Definition hadd16U (xx yy : Z) : Z :=
  let xx := u16 xx in let yy := u16 yy in
  let r := Z.shiftr (u32 (xx + yy)) 1 in u16 r.

Definition hadd16S (xx yy : Z) : Z :=
  let xx := s16 xx in let yy := s16 yy in
  let r := Z.shiftr (xx + yy) 1 in s16 r.

Definition hsub16U (xx yy : Z) : Z :=
  let xx := u16 xx in let yy := u16 yy in
  let r := Z.shiftr (u32 (xx - yy)) 1 in u16 r.

Definition hsub16S (xx yy : Z) : Z :=
  let xx := s16 xx in let yy := s16 yy in
  let r := Z.shiftr (xx - yy) 1 in s16 r.

Definition hadd8U (xx yy : Z) : Z :=
  let xx := u8 xx in let yy := u8 yy in
  let r := Z.shiftr (u32 (xx + yy)) 1 in u8 r.

Definition hadd8S (xx yy : Z) : Z :=
  let xx := s8 xx in let yy := s8 yy in
  let r := Z.shiftr (xx + yy) 1 in s8 r.

Definition hsub8U (xx yy : Z) : Z :=
  let xx := u8 xx in let yy := u8 yy in
  let r := Z.shiftr (u32 (xx - yy)) 1 in u8 r.

Definition hsub8S (xx yy : Z) : Z :=
  let xx := s8 xx in let yy := s8 yy in
  let r := Z.shiftr (xx - yy) 1 in s8 r.

Definition absdiff8U (xx yy : Z) : Z :=
  let xx := u8 xx in let yy := u8 yy in
  if yy <=? xx then u32 (xx - yy) else u32 (yy - xx).

(** ** Vectors of 64 bits *)

(** Normal addition. *)
Definition h_generic_calc_Add32x2 (xx yy : Z) : Z :=
  mk32x2 (sel32x2_1 xx + sel32x2_1 yy) (sel32x2_0 xx + sel32x2_0 yy).

Definition h_generic_calc_Add16x4 (xx yy : Z) : Z :=
  mk16x4
    (toUShort (sel16x4_3 xx + sel16x4_3 yy))
    (toUShort (sel16x4_2 xx + sel16x4_2 yy))
    (toUShort (sel16x4_1 xx + sel16x4_1 yy))
    (toUShort (sel16x4_0 xx + sel16x4_0 yy)).

Definition h_generic_calc_Add8x8 (xx yy : Z) : Z :=
  mk8x8
    (toUChar (sel8x8_7 xx + sel8x8_7 yy))
    (toUChar (sel8x8_6 xx + sel8x8_6 yy))
    (toUChar (sel8x8_5 xx + sel8x8_5 yy))
    (toUChar (sel8x8_4 xx + sel8x8_4 yy))
    (toUChar (sel8x8_3 xx + sel8x8_3 yy))
    (toUChar (sel8x8_2 xx + sel8x8_2 yy))
    (toUChar (sel8x8_1 xx + sel8x8_1 yy))
    (toUChar (sel8x8_0 xx + sel8x8_0 yy)).

(** Saturating addition. *)
Definition h_generic_calc_QAdd16Sx4 (xx yy : Z) : Z :=
  mk16x4
    (qadd16S (sel16x4_3 xx) (sel16x4_3 yy))
    (qadd16S (sel16x4_2 xx) (sel16x4_2 yy))
    (qadd16S (sel16x4_1 xx) (sel16x4_1 yy))
    (qadd16S (sel16x4_0 xx) (sel16x4_0 yy)).

Definition h_generic_calc_QAdd8Sx8 (xx yy : Z) : Z :=
  mk8x8
    (qadd8S (sel8x8_7 xx) (sel8x8_7 yy))
    (qadd8S (sel8x8_6 xx) (sel8x8_6 yy))
    (qadd8S (sel8x8_5 xx) (sel8x8_5 yy))
    (qadd8S (sel8x8_4 xx) (sel8x8_4 yy))
    (qadd8S (sel8x8_3 xx) (sel8x8_3 yy))
    (qadd8S (sel8x8_2 xx) (sel8x8_2 yy))
    (qadd8S (sel8x8_1 xx) (sel8x8_1 yy))
    (qadd8S (sel8x8_0 xx) (sel8x8_0 yy)).

Definition h_generic_calc_QAdd16Ux4 (xx yy : Z) : Z :=
  mk16x4
    (qadd16U (sel16x4_3 xx) (sel16x4_3 yy))
    (qadd16U (sel16x4_2 xx) (sel16x4_2 yy))
    (qadd16U (sel16x4_1 xx) (sel16x4_1 yy))
    (qadd16U (sel16x4_0 xx) (sel16x4_0 yy)).

Definition h_generic_calc_QAdd8Ux8 (xx yy : Z) : Z :=
  mk8x8
    (qadd8U (sel8x8_7 xx) (sel8x8_7 yy))
    (qadd8U (sel8x8_6 xx) (sel8x8_6 yy))
    (qadd8U (sel8x8_5 xx) (sel8x8_5 yy))
    (qadd8U (sel8x8_4 xx) (sel8x8_4 yy))
    (qadd8U (sel8x8_3 xx) (sel8x8_3 yy))
    (qadd8U (sel8x8_2 xx) (sel8x8_2 yy))
    (qadd8U (sel8x8_1 xx) (sel8x8_1 yy))
    (qadd8U (sel8x8_0 xx) (sel8x8_0 yy)).

(** Normal subtraction. *)
Definition h_generic_calc_Sub32x2 (xx yy : Z) : Z :=
  mk32x2 (sel32x2_1 xx - sel32x2_1 yy) (sel32x2_0 xx - sel32x2_0 yy).

Definition h_generic_calc_Sub16x4 (xx yy : Z) : Z :=
  mk16x4
    (toUShort (sel16x4_3 xx - sel16x4_3 yy))
    (toUShort (sel16x4_2 xx - sel16x4_2 yy))
    (toUShort (sel16x4_1 xx - sel16x4_1 yy))
    (toUShort (sel16x4_0 xx - sel16x4_0 yy)).

Definition h_generic_calc_Sub8x8 (xx yy : Z) : Z :=
  mk8x8
    (toUChar (sel8x8_7 xx - sel8x8_7 yy))
    (toUChar (sel8x8_6 xx - sel8x8_6 yy))
    (toUChar (sel8x8_5 xx - sel8x8_5 yy))
    (toUChar (sel8x8_4 xx - sel8x8_4 yy))
    (toUChar (sel8x8_3 xx - sel8x8_3 yy))
    (toUChar (sel8x8_2 xx - sel8x8_2 yy))
    (toUChar (sel8x8_1 xx - sel8x8_1 yy))
    (toUChar (sel8x8_0 xx - sel8x8_0 yy)).

(** Saturating subtraction. *)
Definition h_generic_calc_QSub16Sx4 (xx yy : Z) : Z :=
  mk16x4
    (qsub16S (sel16x4_3 xx) (sel16x4_3 yy))
    (qsub16S (sel16x4_2 xx) (sel16x4_2 yy))
    (qsub16S (sel16x4_1 xx) (sel16x4_1 yy))
    (qsub16S (sel16x4_0 xx) (sel16x4_0 yy)).

Definition h_generic_calc_QSub8Sx8 (xx yy : Z) : Z :=
  mk8x8
    (qsub8S (sel8x8_7 xx) (sel8x8_7 yy))
    (qsub8S (sel8x8_6 xx) (sel8x8_6 yy))
    (qsub8S (sel8x8_5 xx) (sel8x8_5 yy))
    (qsub8S (sel8x8_4 xx) (sel8x8_4 yy))
    (qsub8S (sel8x8_3 xx) (sel8x8_3 yy))
    (qsub8S (sel8x8_2 xx) (sel8x8_2 yy))
    (qsub8S (sel8x8_1 xx) (sel8x8_1 yy))
    (qsub8S (sel8x8_0 xx) (sel8x8_0 yy)).

Definition h_generic_calc_QSub16Ux4 (xx yy : Z) : Z :=
  mk16x4
    (qsub16U (sel16x4_3 xx) (sel16x4_3 yy))
    (qsub16U (sel16x4_2 xx) (sel16x4_2 yy))
    (qsub16U (sel16x4_1 xx) (sel16x4_1 yy))
    (qsub16U (sel16x4_0 xx) (sel16x4_0 yy)).

Definition h_generic_calc_QSub8Ux8 (xx yy : Z) : Z :=
  mk8x8
    (qsub8U (sel8x8_7 xx) (sel8x8_7 yy))
    (qsub8U (sel8x8_6 xx) (sel8x8_6 yy))
    (qsub8U (sel8x8_5 xx) (sel8x8_5 yy))
    (qsub8U (sel8x8_4 xx) (sel8x8_4 yy))
    (qsub8U (sel8x8_3 xx) (sel8x8_3 yy))
    (qsub8U (sel8x8_2 xx) (sel8x8_2 yy))
    (qsub8U (sel8x8_1 xx) (sel8x8_1 yy))
    (qsub8U (sel8x8_0 xx) (sel8x8_0 yy)).

(** Multiplication. *)
Definition h_generic_calc_Mul16x4 (xx yy : Z) : Z :=
  mk16x4
    (mul16 (sel16x4_3 xx) (sel16x4_3 yy))
    (mul16 (sel16x4_2 xx) (sel16x4_2 yy))
    (mul16 (sel16x4_1 xx) (sel16x4_1 yy))
    (mul16 (sel16x4_0 xx) (sel16x4_0 yy)).

Definition h_generic_calc_Mul32x2 (xx yy : Z) : outcome Z :=
  t1 ← mul32 (sel32x2_1 xx) (sel32x2_1 yy);
  t0 ← mul32 (sel32x2_0 xx) (sel32x2_0 yy);
  Ret (mk32x2 t1 t0).

Definition h_generic_calc_MulHi16Sx4 (xx yy : Z) : Z :=
  mk16x4
    (mulhi16S (sel16x4_3 xx) (sel16x4_3 yy))
    (mulhi16S (sel16x4_2 xx) (sel16x4_2 yy))
    (mulhi16S (sel16x4_1 xx) (sel16x4_1 yy))
    (mulhi16S (sel16x4_0 xx) (sel16x4_0 yy)).

Definition h_generic_calc_MulHi16Ux4 (xx yy : Z) : Z :=
  mk16x4
    (mulhi16U (sel16x4_3 xx) (sel16x4_3 yy))
    (mulhi16U (sel16x4_2 xx) (sel16x4_2 yy))
    (mulhi16U (sel16x4_1 xx) (sel16x4_1 yy))
    (mulhi16U (sel16x4_0 xx) (sel16x4_0 yy)).

(** Comparison. *)
Definition h_generic_calc_CmpEQ32x2 (xx yy : Z) : Z :=
  mk32x2 (cmpeq32 (sel32x2_1 xx) (sel32x2_1 yy)) (cmpeq32 (sel32x2_0 xx) (sel32x2_0 yy)).

Definition h_generic_calc_CmpEQ16x4 (xx yy : Z) : Z :=
  mk16x4
    (cmpeq16 (sel16x4_3 xx) (sel16x4_3 yy))
    (cmpeq16 (sel16x4_2 xx) (sel16x4_2 yy))
    (cmpeq16 (sel16x4_1 xx) (sel16x4_1 yy))
    (cmpeq16 (sel16x4_0 xx) (sel16x4_0 yy)).

Definition h_generic_calc_CmpEQ8x8 (xx yy : Z) : Z :=
  mk8x8
    (cmpeq8 (sel8x8_7 xx) (sel8x8_7 yy))
    (cmpeq8 (sel8x8_6 xx) (sel8x8_6 yy))
    (cmpeq8 (sel8x8_5 xx) (sel8x8_5 yy))
    (cmpeq8 (sel8x8_4 xx) (sel8x8_4 yy))
    (cmpeq8 (sel8x8_3 xx) (sel8x8_3 yy))
    (cmpeq8 (sel8x8_2 xx) (sel8x8_2 yy))
    (cmpeq8 (sel8x8_1 xx) (sel8x8_1 yy))
    (cmpeq8 (sel8x8_0 xx) (sel8x8_0 yy)).

Definition h_generic_calc_CmpGT32Sx2 (xx yy : Z) : Z :=
  mk32x2
    (cmpgt32S (sel32x2_1 xx) (sel32x2_1 yy))
    (cmpgt32S (sel32x2_0 xx) (sel32x2_0 yy)).

Definition h_generic_calc_CmpGT16Sx4 (xx yy : Z) : Z :=
  mk16x4
    (cmpgt16S (sel16x4_3 xx) (sel16x4_3 yy))
    (cmpgt16S (sel16x4_2 xx) (sel16x4_2 yy))
    (cmpgt16S (sel16x4_1 xx) (sel16x4_1 yy))
    (cmpgt16S (sel16x4_0 xx) (sel16x4_0 yy)).

Definition h_generic_calc_CmpGT8Sx8 (xx yy : Z) : Z :=
  mk8x8
    (cmpgt8S (sel8x8_7 xx) (sel8x8_7 yy))
    (cmpgt8S (sel8x8_6 xx) (sel8x8_6 yy))
    (cmpgt8S (sel8x8_5 xx) (sel8x8_5 yy))
    (cmpgt8S (sel8x8_4 xx) (sel8x8_4 yy))
    (cmpgt8S (sel8x8_3 xx) (sel8x8_3 yy))
    (cmpgt8S (sel8x8_2 xx) (sel8x8_2 yy))
    (cmpgt8S (sel8x8_1 xx) (sel8x8_1 yy))
    (cmpgt8S (sel8x8_0 xx) (sel8x8_0 yy)).

Definition h_generic_calc_CmpNEZ32x2 (xx : Z) : Z :=
  mk32x2 (cmpnez32 (sel32x2_1 xx)) (cmpnez32 (sel32x2_0 xx)).

Definition h_generic_calc_CmpNEZ16x4 (xx : Z) : Z :=
  mk16x4
    (cmpnez16 (sel16x4_3 xx))
    (cmpnez16 (sel16x4_2 xx))
    (cmpnez16 (sel16x4_1 xx))
    (cmpnez16 (sel16x4_0 xx)).

Definition h_generic_calc_CmpNEZ8x8 (xx : Z) : Z :=
  mk8x8
    (cmpnez8 (sel8x8_7 xx))
    (cmpnez8 (sel8x8_6 xx))
    (cmpnez8 (sel8x8_5 xx))
    (cmpnez8 (sel8x8_4 xx))
    (cmpnez8 (sel8x8_3 xx))
    (cmpnez8 (sel8x8_2 xx))
    (cmpnez8 (sel8x8_1 xx))
    (cmpnez8 (sel8x8_0 xx)).

(** Saturating narrowing. *)
Definition h_generic_calc_QNarrowBin32Sto16Sx4 (aa bb : Z) : Z :=
  let d := sel32x2_1 aa in
  let c := sel32x2_0 aa in
  let b := sel32x2_1 bb in
  let a := sel32x2_0 bb in
  mk16x4 (qnarrow32Sto16S d) (qnarrow32Sto16S c) (qnarrow32Sto16S b) (qnarrow32Sto16S a).

Definition h_generic_calc_QNarrowBin16Sto8Sx8 (aa bb : Z) : Z :=
  let h := sel16x4_3 aa in
  let g := sel16x4_2 aa in
  let f := sel16x4_1 aa in
  let e := sel16x4_0 aa in
  let d := sel16x4_3 bb in
  let c := sel16x4_2 bb in
  let b := sel16x4_1 bb in
  let a := sel16x4_0 bb in
  mk8x8
    (qnarrow16Sto8S h)
    (qnarrow16Sto8S g)
    (qnarrow16Sto8S f)
    (qnarrow16Sto8S e)
    (qnarrow16Sto8S d)
    (qnarrow16Sto8S c)
    (qnarrow16Sto8S b)
    (qnarrow16Sto8S a).

Definition h_generic_calc_QNarrowBin16Sto8Ux8 (aa bb : Z) : Z :=
  let h := sel16x4_3 aa in
  let g := sel16x4_2 aa in
  let f := sel16x4_1 aa in
  let e := sel16x4_0 aa in
  let d := sel16x4_3 bb in
  let c := sel16x4_2 bb in
  let b := sel16x4_1 bb in
  let a := sel16x4_0 bb in
  mk8x8
    (qnarrow16Sto8U h)
    (qnarrow16Sto8U g)
    (qnarrow16Sto8U f)
    (qnarrow16Sto8U e)
    (qnarrow16Sto8U d)
    (qnarrow16Sto8U c)
    (qnarrow16Sto8U b)
    (qnarrow16Sto8U a).

(** Truncating narrowing. *)
Definition h_generic_calc_NarrowBin32to16x4 (aa bb : Z) : Z :=
  let d := sel32x2_1 aa in
  let c := sel32x2_0 aa in
  let b := sel32x2_1 bb in
  let a := sel32x2_0 bb in
  mk16x4 (narrow32to16 d) (narrow32to16 c) (narrow32to16 b) (narrow32to16 a).

Definition h_generic_calc_NarrowBin16to8x8 (aa bb : Z) : Z :=
  let h := sel16x4_3 aa in
  let g := sel16x4_2 aa in
  let f := sel16x4_1 aa in
  let e := sel16x4_0 aa in
  let d := sel16x4_3 bb in
  let c := sel16x4_2 bb in
  let b := sel16x4_1 bb in
  let a := sel16x4_0 bb in
  mk8x8
    (narrow16to8 h)
    (narrow16to8 g)
    (narrow16to8 f)
    (narrow16to8 e)
    (narrow16to8 d)
    (narrow16to8 c)
    (narrow16to8 b)
    (narrow16to8 a).

(** Interleaving. *)
Definition h_generic_calc_InterleaveHI8x8 (aa bb : Z) : Z :=
  mk8x8
    (sel8x8_7 aa)
    (sel8x8_7 bb)
    (sel8x8_6 aa)
    (sel8x8_6 bb)
    (sel8x8_5 aa)
    (sel8x8_5 bb)
    (sel8x8_4 aa)
    (sel8x8_4 bb).

Definition h_generic_calc_InterleaveLO8x8 (aa bb : Z) : Z :=
  mk8x8
    (sel8x8_3 aa)
    (sel8x8_3 bb)
    (sel8x8_2 aa)
    (sel8x8_2 bb)
    (sel8x8_1 aa)
    (sel8x8_1 bb)
    (sel8x8_0 aa)
    (sel8x8_0 bb).

Definition h_generic_calc_InterleaveHI16x4 (aa bb : Z) : Z :=
  mk16x4 (sel16x4_3 aa) (sel16x4_3 bb) (sel16x4_2 aa) (sel16x4_2 bb).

=== Exercise ===
Across the data, find each line that has "Normal" in it and copy that line.

=== Answer below ===
(** Normal addition. *)
(** Normal subtraction. *)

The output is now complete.